EXERCISE
In the entries that follow, find the line containing "memlog_full : bool;"; from there, copy every line exactly through the line containing "let first := reserved r in".

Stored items
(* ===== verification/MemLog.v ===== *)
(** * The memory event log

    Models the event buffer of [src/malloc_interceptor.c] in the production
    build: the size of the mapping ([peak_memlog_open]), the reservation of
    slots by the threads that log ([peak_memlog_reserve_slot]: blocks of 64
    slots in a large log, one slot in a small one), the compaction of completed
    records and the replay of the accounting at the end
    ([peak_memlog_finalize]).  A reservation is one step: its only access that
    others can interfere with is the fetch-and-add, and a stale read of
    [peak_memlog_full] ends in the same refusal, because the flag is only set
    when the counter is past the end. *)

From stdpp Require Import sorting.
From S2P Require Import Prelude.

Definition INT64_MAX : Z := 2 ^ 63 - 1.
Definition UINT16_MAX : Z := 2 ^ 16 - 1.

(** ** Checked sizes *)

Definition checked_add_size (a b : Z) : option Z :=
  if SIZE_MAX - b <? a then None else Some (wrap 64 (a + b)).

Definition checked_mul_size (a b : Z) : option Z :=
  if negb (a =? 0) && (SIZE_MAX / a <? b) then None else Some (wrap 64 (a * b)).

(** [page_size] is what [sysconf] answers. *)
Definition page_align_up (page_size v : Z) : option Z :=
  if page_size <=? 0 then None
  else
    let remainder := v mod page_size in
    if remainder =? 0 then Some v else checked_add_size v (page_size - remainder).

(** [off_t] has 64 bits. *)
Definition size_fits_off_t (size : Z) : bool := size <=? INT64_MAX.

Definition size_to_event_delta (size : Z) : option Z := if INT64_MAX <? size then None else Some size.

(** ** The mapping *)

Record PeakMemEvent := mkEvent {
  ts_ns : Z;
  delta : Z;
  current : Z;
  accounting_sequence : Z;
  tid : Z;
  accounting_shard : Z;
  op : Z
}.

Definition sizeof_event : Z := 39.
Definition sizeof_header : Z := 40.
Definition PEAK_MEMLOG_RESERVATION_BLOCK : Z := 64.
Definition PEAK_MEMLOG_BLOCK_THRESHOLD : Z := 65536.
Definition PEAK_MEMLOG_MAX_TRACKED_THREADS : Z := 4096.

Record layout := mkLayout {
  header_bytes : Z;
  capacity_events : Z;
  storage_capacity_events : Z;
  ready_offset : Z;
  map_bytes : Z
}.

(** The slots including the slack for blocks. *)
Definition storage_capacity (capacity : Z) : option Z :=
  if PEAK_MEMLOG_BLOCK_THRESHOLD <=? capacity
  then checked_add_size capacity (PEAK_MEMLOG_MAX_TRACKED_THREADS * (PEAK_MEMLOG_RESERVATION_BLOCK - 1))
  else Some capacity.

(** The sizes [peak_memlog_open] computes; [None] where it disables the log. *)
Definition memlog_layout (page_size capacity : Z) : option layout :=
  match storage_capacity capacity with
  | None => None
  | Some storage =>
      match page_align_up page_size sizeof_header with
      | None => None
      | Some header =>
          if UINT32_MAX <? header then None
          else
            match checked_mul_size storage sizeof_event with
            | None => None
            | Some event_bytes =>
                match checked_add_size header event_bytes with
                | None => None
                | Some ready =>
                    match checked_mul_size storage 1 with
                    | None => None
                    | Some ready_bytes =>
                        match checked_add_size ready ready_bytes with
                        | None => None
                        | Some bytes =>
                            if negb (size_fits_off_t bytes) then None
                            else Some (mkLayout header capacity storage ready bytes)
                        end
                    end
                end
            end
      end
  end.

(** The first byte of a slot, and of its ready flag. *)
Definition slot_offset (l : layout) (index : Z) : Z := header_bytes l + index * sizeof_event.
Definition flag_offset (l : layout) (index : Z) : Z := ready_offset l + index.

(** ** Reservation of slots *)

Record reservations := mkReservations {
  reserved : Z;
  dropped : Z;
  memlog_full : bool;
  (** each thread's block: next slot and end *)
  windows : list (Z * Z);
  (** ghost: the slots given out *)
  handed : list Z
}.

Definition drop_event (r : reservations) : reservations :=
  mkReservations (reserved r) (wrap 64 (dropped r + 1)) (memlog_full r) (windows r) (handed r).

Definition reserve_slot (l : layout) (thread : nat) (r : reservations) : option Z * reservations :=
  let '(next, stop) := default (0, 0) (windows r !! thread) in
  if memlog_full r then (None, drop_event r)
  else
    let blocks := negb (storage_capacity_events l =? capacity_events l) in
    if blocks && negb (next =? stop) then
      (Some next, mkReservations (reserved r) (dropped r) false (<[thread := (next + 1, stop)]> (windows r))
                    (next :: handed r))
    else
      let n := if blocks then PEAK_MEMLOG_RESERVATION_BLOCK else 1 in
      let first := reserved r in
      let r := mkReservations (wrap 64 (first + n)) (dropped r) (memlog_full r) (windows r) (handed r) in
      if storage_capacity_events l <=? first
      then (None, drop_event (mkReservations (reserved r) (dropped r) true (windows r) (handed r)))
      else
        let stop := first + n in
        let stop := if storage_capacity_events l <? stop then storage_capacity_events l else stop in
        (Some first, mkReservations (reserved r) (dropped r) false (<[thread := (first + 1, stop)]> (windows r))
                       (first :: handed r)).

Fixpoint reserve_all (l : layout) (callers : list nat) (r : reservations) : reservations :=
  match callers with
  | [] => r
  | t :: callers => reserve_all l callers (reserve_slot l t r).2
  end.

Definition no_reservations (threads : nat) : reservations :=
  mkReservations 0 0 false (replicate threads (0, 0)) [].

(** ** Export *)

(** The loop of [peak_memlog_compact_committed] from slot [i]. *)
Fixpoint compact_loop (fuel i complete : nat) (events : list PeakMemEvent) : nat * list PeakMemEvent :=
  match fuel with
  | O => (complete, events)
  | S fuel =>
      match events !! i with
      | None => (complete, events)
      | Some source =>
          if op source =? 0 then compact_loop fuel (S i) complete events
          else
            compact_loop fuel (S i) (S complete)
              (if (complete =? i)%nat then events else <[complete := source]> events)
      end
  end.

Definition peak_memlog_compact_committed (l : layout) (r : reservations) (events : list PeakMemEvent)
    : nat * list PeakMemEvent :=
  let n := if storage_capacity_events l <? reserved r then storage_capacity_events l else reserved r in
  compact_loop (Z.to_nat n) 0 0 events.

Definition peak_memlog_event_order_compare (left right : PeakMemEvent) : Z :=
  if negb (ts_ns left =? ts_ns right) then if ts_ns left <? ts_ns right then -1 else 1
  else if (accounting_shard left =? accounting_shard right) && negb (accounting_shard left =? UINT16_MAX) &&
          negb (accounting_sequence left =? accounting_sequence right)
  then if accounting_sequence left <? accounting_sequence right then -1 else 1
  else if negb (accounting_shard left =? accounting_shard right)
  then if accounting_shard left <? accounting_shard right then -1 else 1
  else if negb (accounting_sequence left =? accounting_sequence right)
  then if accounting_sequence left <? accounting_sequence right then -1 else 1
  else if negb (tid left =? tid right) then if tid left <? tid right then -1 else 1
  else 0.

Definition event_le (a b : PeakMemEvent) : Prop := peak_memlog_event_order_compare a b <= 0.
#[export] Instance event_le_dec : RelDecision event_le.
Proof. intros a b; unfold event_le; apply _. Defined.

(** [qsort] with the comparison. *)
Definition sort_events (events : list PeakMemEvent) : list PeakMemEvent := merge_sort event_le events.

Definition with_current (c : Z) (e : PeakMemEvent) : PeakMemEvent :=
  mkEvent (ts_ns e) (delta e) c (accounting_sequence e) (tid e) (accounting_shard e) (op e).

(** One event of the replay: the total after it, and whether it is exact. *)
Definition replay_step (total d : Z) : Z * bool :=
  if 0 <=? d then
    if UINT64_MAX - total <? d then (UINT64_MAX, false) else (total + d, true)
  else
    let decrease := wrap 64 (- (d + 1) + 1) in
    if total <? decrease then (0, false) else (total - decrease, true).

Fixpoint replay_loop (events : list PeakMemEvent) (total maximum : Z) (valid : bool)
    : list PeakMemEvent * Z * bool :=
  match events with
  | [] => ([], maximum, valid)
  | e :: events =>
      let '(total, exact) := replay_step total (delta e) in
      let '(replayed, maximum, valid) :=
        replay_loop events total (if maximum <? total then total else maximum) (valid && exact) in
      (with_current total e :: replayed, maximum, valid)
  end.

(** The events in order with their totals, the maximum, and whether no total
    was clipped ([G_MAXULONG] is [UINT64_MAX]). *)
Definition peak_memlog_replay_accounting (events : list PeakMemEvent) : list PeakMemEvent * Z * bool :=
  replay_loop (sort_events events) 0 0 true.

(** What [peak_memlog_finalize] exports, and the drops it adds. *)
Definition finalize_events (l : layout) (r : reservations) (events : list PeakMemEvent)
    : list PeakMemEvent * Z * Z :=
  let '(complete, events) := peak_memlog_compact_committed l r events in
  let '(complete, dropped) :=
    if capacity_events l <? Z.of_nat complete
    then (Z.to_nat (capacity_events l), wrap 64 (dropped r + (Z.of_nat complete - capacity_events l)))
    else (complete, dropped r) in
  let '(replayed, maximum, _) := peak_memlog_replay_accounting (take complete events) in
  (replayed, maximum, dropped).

* * *

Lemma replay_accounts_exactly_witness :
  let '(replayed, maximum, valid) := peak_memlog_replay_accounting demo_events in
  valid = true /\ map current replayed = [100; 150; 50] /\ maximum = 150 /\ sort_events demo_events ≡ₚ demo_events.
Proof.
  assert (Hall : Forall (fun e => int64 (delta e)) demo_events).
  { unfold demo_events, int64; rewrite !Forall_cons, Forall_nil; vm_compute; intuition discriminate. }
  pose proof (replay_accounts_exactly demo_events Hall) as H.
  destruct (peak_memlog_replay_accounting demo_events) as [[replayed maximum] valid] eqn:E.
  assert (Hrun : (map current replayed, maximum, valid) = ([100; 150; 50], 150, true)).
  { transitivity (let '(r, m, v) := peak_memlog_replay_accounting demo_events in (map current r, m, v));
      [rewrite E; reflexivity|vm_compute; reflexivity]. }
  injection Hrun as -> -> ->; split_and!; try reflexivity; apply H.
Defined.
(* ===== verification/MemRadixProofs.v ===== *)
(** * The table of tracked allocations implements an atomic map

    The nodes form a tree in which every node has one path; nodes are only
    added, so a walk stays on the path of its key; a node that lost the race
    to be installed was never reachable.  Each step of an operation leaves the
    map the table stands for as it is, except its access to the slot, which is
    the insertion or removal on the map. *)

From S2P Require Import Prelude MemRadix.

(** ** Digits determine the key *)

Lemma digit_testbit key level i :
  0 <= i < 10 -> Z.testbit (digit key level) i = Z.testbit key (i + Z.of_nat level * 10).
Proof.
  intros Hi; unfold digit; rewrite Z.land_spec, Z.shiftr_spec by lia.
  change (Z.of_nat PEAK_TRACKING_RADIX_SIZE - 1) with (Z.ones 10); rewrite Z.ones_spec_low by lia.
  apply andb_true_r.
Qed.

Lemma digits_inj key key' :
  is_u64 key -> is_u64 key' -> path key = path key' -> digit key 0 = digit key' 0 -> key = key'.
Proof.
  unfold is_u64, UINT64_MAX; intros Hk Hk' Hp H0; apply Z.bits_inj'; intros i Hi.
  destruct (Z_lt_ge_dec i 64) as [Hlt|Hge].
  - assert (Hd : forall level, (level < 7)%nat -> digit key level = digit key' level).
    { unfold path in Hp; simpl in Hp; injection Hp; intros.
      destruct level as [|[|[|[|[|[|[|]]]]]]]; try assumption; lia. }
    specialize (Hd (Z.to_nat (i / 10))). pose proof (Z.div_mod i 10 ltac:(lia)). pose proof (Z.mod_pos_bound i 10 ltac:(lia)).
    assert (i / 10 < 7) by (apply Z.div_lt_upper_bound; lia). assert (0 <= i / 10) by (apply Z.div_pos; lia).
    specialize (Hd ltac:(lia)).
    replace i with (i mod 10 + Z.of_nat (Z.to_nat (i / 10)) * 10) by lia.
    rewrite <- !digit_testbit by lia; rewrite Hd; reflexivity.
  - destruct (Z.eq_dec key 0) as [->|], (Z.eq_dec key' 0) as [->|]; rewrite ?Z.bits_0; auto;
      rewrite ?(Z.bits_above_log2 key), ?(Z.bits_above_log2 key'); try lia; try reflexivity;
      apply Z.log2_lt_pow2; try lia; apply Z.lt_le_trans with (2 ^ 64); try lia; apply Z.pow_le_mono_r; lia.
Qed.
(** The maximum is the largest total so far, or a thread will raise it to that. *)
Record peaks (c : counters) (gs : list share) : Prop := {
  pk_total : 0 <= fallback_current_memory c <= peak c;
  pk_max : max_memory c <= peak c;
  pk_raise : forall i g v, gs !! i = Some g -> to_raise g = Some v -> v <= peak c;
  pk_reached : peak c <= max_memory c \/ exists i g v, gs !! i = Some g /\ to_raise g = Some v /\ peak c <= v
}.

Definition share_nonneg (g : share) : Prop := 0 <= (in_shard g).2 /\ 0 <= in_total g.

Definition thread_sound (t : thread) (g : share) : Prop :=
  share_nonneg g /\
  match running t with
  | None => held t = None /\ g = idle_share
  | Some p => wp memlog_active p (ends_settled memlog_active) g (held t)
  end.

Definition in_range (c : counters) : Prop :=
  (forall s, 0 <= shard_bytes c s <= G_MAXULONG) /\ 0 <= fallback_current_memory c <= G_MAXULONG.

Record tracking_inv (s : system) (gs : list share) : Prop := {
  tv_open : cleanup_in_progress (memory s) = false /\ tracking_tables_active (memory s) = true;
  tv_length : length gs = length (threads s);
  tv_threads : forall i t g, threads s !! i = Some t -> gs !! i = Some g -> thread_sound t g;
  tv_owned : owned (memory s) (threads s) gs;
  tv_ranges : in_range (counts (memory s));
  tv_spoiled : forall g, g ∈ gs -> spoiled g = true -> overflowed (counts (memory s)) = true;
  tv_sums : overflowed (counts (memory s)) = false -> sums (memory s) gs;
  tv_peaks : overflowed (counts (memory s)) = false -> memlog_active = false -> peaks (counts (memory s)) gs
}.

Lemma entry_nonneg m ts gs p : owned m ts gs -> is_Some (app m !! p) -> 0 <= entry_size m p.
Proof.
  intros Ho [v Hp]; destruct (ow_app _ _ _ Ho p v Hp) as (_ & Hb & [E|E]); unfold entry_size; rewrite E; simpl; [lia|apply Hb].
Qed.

==

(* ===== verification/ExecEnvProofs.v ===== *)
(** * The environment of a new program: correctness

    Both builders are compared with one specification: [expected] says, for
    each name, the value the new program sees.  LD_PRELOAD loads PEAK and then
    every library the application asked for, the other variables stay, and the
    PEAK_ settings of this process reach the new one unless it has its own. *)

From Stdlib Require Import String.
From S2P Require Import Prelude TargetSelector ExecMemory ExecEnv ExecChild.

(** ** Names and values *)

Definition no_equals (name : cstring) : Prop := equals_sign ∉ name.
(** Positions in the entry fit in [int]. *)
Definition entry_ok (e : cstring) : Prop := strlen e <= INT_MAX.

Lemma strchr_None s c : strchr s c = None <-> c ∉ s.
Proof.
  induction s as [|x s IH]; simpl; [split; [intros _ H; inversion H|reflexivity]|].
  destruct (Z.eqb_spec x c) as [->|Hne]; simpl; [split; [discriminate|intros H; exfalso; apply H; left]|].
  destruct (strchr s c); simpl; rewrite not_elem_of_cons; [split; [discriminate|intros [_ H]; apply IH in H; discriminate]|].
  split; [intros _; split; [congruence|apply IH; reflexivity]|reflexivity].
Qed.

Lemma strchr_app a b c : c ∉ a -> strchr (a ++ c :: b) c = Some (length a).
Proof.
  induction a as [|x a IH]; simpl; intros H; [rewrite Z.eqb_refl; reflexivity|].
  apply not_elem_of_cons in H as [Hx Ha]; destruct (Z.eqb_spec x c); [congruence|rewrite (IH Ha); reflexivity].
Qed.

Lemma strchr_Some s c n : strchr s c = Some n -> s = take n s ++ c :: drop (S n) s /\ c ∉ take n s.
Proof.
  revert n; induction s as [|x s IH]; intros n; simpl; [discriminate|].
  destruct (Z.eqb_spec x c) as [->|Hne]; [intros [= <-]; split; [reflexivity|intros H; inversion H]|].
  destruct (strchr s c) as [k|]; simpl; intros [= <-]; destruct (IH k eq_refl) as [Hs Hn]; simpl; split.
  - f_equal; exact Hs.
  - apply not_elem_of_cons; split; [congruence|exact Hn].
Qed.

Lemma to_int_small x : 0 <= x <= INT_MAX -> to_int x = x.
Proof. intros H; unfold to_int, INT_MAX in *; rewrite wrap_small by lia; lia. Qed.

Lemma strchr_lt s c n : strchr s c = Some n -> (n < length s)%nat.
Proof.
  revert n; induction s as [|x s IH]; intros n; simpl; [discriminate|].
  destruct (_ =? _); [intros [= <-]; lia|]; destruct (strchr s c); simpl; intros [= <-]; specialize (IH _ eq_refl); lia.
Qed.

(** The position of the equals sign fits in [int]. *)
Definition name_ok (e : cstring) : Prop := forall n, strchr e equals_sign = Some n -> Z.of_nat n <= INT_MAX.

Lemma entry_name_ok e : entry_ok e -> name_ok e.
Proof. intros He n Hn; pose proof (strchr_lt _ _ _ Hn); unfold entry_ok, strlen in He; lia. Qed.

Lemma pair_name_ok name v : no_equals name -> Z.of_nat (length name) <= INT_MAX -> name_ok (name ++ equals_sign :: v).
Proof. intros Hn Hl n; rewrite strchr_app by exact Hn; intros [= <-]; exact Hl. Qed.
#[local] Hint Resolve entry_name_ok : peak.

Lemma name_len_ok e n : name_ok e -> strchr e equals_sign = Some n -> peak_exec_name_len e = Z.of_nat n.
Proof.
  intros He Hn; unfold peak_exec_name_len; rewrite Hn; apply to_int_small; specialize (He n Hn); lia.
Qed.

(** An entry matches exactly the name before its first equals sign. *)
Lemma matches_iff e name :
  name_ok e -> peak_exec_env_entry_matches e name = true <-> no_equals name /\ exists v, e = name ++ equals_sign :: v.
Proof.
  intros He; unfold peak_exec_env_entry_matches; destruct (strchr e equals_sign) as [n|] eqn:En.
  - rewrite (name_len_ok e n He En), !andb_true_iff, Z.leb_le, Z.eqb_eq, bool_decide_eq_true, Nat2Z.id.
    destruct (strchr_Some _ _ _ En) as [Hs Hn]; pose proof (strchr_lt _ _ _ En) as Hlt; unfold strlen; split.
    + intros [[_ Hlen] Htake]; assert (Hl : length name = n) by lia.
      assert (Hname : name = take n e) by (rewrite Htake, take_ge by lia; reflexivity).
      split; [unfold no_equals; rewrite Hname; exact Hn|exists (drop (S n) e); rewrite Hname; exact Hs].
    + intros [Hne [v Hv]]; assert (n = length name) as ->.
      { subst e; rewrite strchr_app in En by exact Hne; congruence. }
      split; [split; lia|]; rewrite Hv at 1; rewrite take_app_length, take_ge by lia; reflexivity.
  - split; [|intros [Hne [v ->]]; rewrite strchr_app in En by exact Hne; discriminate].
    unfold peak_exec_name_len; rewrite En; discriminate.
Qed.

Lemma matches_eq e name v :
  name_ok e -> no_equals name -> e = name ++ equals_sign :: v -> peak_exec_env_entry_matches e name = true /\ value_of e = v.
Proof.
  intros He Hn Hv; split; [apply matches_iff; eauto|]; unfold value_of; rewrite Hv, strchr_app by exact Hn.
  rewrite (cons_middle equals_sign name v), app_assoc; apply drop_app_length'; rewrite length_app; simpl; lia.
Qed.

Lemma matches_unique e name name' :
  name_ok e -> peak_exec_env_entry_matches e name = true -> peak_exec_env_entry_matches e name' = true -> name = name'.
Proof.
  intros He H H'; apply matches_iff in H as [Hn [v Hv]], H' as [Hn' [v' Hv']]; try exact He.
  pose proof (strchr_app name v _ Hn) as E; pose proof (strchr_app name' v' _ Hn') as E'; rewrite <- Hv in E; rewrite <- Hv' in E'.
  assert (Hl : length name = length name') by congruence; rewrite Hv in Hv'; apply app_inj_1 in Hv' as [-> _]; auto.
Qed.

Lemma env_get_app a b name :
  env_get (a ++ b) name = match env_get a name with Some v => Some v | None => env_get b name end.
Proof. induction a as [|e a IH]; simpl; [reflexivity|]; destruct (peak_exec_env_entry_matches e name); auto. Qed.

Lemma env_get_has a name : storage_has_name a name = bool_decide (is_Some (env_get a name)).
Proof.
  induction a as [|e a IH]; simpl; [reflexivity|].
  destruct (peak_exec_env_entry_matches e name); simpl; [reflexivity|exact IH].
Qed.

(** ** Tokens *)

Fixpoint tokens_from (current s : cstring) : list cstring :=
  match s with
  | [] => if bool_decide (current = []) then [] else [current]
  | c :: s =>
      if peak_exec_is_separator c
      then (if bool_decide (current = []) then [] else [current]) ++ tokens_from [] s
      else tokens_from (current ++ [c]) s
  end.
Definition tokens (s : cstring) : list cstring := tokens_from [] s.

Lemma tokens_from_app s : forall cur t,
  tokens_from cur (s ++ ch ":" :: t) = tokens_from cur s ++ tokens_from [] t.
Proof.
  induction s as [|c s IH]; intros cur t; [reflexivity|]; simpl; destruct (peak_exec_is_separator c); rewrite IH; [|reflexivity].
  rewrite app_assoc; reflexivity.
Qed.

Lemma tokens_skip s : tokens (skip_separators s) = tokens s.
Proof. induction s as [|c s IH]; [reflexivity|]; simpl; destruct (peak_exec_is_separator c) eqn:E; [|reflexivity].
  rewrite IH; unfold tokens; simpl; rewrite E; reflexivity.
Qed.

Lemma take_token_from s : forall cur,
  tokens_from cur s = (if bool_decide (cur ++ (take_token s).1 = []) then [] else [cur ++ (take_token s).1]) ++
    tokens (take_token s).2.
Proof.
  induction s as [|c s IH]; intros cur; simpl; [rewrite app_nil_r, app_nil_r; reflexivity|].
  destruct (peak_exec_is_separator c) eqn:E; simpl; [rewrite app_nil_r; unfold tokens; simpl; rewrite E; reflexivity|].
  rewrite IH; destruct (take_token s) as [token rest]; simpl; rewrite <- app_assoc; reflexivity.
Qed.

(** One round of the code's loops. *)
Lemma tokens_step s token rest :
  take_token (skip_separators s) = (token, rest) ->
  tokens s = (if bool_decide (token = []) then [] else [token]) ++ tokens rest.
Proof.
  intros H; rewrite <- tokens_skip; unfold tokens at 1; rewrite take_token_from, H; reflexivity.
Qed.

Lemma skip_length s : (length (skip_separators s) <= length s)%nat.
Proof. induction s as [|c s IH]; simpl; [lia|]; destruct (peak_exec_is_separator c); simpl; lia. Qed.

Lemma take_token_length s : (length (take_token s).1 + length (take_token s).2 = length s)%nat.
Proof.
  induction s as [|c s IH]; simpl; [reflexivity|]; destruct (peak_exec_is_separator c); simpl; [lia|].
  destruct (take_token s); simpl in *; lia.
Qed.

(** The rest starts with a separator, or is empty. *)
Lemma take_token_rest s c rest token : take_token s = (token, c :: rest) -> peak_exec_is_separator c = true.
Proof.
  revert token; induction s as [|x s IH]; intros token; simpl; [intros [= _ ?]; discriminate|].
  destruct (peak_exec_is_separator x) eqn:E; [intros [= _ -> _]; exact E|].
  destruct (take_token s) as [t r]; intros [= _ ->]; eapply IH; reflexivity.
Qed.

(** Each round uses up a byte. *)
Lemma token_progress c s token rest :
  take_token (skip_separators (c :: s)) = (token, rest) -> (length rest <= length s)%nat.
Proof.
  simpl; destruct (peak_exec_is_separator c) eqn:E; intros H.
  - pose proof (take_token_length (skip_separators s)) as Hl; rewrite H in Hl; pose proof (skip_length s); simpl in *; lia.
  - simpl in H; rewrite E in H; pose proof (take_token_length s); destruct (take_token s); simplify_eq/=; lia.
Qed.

PROBLEM SOLUTION
  memlog_full : bool;
  (** each thread's block: next slot and end *)
  windows : list (Z * Z);
  (** ghost: the slots given out *)
  handed : list Z
}.

Definition drop_event (r : reservations) : reservations :=
  mkReservations (reserved r) (wrap 64 (dropped r + 1)) (memlog_full r) (windows r) (handed r).

Definition reserve_slot (l : layout) (thread : nat) (r : reservations) : option Z * reservations :=
  let '(next, stop) := default (0, 0) (windows r !! thread) in
  if memlog_full r then (None, drop_event r)
  else
    let blocks := negb (storage_capacity_events l =? capacity_events l) in
    if blocks && negb (next =? stop) then
      (Some next, mkReservations (reserved r) (dropped r) false (<[thread := (next + 1, stop)]> (windows r))
                    (next :: handed r))
    else
      let n := if blocks then PEAK_MEMLOG_RESERVATION_BLOCK else 1 in
      let first := reserved r in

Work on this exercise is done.